It has been 15 days since the Revolution played their last regular season match of 2021, a 1-0 loss vs Inter Miami FC.  There’s still more waiting to do, as well, since the Revs record breaking success earned them a first round bye in the playoffs.  We will need to wait another 8 full days, 23 from decision day, until we get to watch Bruce Arena’s team take the field.  In the meantime, we have learned who their playoff opponent will be.

NYCFC took down Atlanta United on Sunday, 2-0.  NYCFC were 77% favorites to win, per, but slightly less favored by (mostly) Atlanta United fans.

With the Revs playoff opponent officially set, let’s go through some keys to beating the blue team from New York.

Don’t get chipped

Watching NYCFC vs Atlanta, I began to pick up on a pattern.  New York was generating a lot of quality chances using a technique that felt familiar.  A technique they had used in all 3 of their meetings with the Revolution.

When they had numbers in the box, they weren’t interested in passing wide, dribbling to the endline, and putting in a cross.  They were more than content to just loft the ball over Atlanta’s back-line and hope a striker or winger got on the end of it.  I stopped counting these chipped passes after about the fifth time.

It didn’t work every time, but that didn’t stop them from trying it over and over again.  They got a few really good looks from this tactic.  Just before halftime James Sands chipped a pass over the Atlanta defense to the chest of Santi Rodriguez.  Rodriguez would put the ball in the net, only to see the flag raised, and the goal called for offside.

I went back through the three matches between the Revs and NYCFC and found that this strategy had lead to multiple goals and chances against New England, as well.  Here’s a collection of them below.

Content made on Kapwing

NYCFC play their home games on a fairly narrow field, and like to play direct.  I don’t think it’s a coincidence that they use a lofted pass as a means to bypass the back four from any location on the field.  It’s a way to get the ball to your striker in the box, without having to push in a cross from the wide areas of the pitch.

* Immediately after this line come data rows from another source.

(** [FromBytes] accepts exactly the encodings of points: it returns the unique
    point the bytes determine, and [false] only when there is none. *)
Lemma FromBytes_spec p s :
  length s = 32%nat -> bytes_ok s ->
  match Extended_FromBytes p s with
  | (true, e) => exists P, decodes s P /\ ext_repr e P
  | (false, _) => forall P, py P <> coord_y s
  end.
Proof.
  intros L Ok. unfold Extended_FromBytes.
  destruct (FromBytes_candidate s) as [[[Y u] v] X] eqn:EC.
  destruct (FromBytes_candidate_spec _ _ _ _ _ L Ok EC) as (RY & Ru & Rv & RX). clear EC.
  set (y := coord_y s) in *.
  set (x := root_candidate (y * y - 1) (d * (y * y) + 1)) in *.
  assert (repr 1 (FeMul (FeSquare X) v) ((d * (y * y) + 1) * (x * x))) as Rvxx
    by repr_by ltac:(ring).
  cbv zeta. set (vxx := FeMul (FeSquare X) v) in *.
  destruct (FeIsNonZero_spec (FeSub vxx u) ((d * (y * y) + 1) * (x * x) - (y * y - 1)))
    as (c1 & -> & _); [repr_by ltac:(reflexivity) |].
  destruct (FeIsNonZero_spec (FeAdd vxx u) ((d * (y * y) + 1) * (x * x) + (y * y - 1)))
    as (c2 & -> & _); [repr_by ltac:(reflexivity) |].
  destruct (Zmod.eqb_spec ((d * (y * y) + 1) * (x * x) - (y * y - 1)) 0) as [E1 | E1];
    [| destruct (Zmod.eqb_spec ((d * (y * y) + 1) * (x * x) + (y * y - 1)) 0) as [E2 | E2]];
    cbn [Z.eqb Pos.eqb].
  - (* vx^2 = u *)
    destruct (FromBytes_finish_spec s Y X x) as (e & P & -> & H); auto.
    + apply (repr_le _ _ _ _ RX). lia.
    + now apply curve_eq_uv, Zmod.sub_eq_0.
    + now exists P.
  - (* vx^2 = -u *)
    pose proof repr_SqrtM1.
    destruct (FeToBytes_spec (FeMul X Const.SqrtM1) (x * sqrtm1)) as (X' & -> & RX');
      [repr_by ltac:(reflexivity) |].
    destruct (FromBytes_finish_spec s Y X' (x * sqrtm1)) as (e & P & -> & H'); auto.
    + apply (repr_le _ _ _ _ RX'). lia.
    + apply curve_eq_uv. fold y.
      transitivity ((d * (y * y) + 1) * (x * x) * (sqrtm1 * sqrtm1)); [ring |].
      rewrite sqrtm1_spec.
      transitivity ((y * y - 1) - ((d * (y * y) + 1) * (x * x) + (y * y - 1))); [ring |].
      rewrite E2. ring.
    + now exists P.
  - (* no root *)
    intros P HP. pose proof (p_curve P) as C. rewrite HP in C. fold y in C.
    apply (proj1 (curve_eq_uv _ _)) in C.
    destruct (root_candidate_spec _ _ _ (v_nonzero y) C) as [R | R].
    + apply E1. unfold x. rewrite R. ring.
    + apply E2. unfold x. rewrite R. ring.
Qed.

(** *** Round trip *)

Lemma sign_bit_val s :
  length s = 32%nat -> bytes_ok s -> sign_bit s = (le_val s / 2 ^ 255)%Z.
Proof.
  intros L Ok. pose proof (nth_byte s 31 Ok) as B. unfold byte_ok in B.
  pose proof (le_val_set_nth 31 0 s ltac:(lia)) as E.
  assert (0 <= le_val (set_nth 31 0%Z s) < 2 ^ 248)%Z as B'.
  { clear E B. do 32 (destruct s as [| ? s]; [discriminate L |]). destruct s; [| discriminate L].
    repeat (apply Forall_cons_iff in Ok; destruct Ok as [? Ok]). unfold byte_ok in *.
    cbn [set_nth le_val]. lia. }
  unfold sign_bit. rewrite Z.shiftr_div_pow2 by lia.
  change (256 ^ Z.of_nat 31)%Z with (2 ^ 248)%Z in E. Z.div_mod_to_equations. lia.
Qed.

Lemma decodes_encode P : decodes (encode_point P) P.
Proof.
  pose proof (unsigned_bounds (py P)). pose proof (is_negative_range (px P)).
  assert (prime25519 < 2 ^ 255)%Z by reflexivity. split.
  - unfold coord_y. rewrite encode_point_val, (Z.mul_comm (2 ^ 255)), Z.mod_add by lia.
    rewrite Z.mod_small by lia. symmetry. apply Zmod.of_Z_to_Z.
  - right. rewrite sign_bit_val by auto using encode_point_length, encode_point_ok.
    rewrite encode_point_val, (Z.mul_comm (2 ^ 255)), Z.div_add, Z.div_small by lia. reflexivity.
Qed.

Lemma encode_point_inj P Q : encode_point P = encode_point Q -> P = Q.
Proof.
  intros E. apply (decodes_inj (encode_point P)); [apply decodes_encode |].
  rewrite E. apply decodes_encode.
Qed.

To combat this, Turner will need to be smart about recognizing when it makes sense to come off his line. Likewise, Farrell and Kessler will need to remain vigilant.  They can’t allow Castellanos to sneak in behind them when they push the line forward.  NYC likes to play over the top when it seems like they might recycle possession. The center-backs will need to be alert and ready to win headers in the box.

Test Sean Johnson

Sean Johnson has been one of the best goalkeepers in MLS for years now, dating back to his days with the Chicago Fire.  This year, however, hasn’t been one of his best.  In 2021 he was more or less a bang-average keeper.  With Blake, Willis, and Gallese on the other side of the bracket, Johnson might present the easiest challenge remaining in the East.

I went into detail on goals allowed vs expected goals allowed last week, and how it’s an important stat for goalkeepers.  Sean Johnson has a GA-xGA on the season of +0.09, indicating that he actually allows slightly more goals than would be expected of an average keeper.  This mark is good for 21st among all keepers and 14th among keepers facing at least 50 shots.

Likewise he’s 21st among all keepers in goals added (G+) with a -0.08 score there.  A lot of that is shot-stopping, a stat where Johnson has been overwhelmingly average this year.  However, the stat also takes into account other goalkeeping skills, such as claiming and passing.  The negative number here indicates that his actions make it more likely that the other team scores than his own team does.  By comparison, Matt Turner leads the league with a +8.83 goals added score.

Taking shots early and often, even from distance, could be a good strategy.  Of course, those shots will need to be on-target.  The revs had a rough go of that in their most recent fixture against Inter Miami.  They put only 3 of their 16 attempts on frame.  If they can work on their placement, there’s nothing about Sean Johnson’s game in 2021 that says he’s going to keep them all out.

Exploit the Wings

The Revolution are at a disadvantage when it comes to the length of time between games.  23 days between games is a long time to build rust.  That is somewhat negated by the fact that the Revs have home-field advantage throughout the playoffs.  NYCFC has, like most MLS teams, been worse on the road than they have been at home. They have won just 4 of 17 games away from home this year.

Part of that is built into the parity of the league, but part of it could have to do with the size of their field.  NYCFC play their matches at Yankee Stadium, which has close to the narrowest allowable field size.

A wider field means more pockets of space for New England’s wingers and fullbacks.  Add in NYCFC’s list of injured defenders, and there should be some opportunity for New England to attack from the flanks.

New England had their best successes against New York this season in transition and up the wings.  Both goals and one near miss in our Sept. 11th match against NYCFC came from those areas.  The Revs were able to beat NYCFC one-on-one on the wings and pass the ball to open attackers.

In fairness, New York was playing a man down in the second half, but the point largely stands.  Drag a defender out wide, beat him 1v1, serve in a cross.  That worked at Gillette in September, and it could work in the playoffs.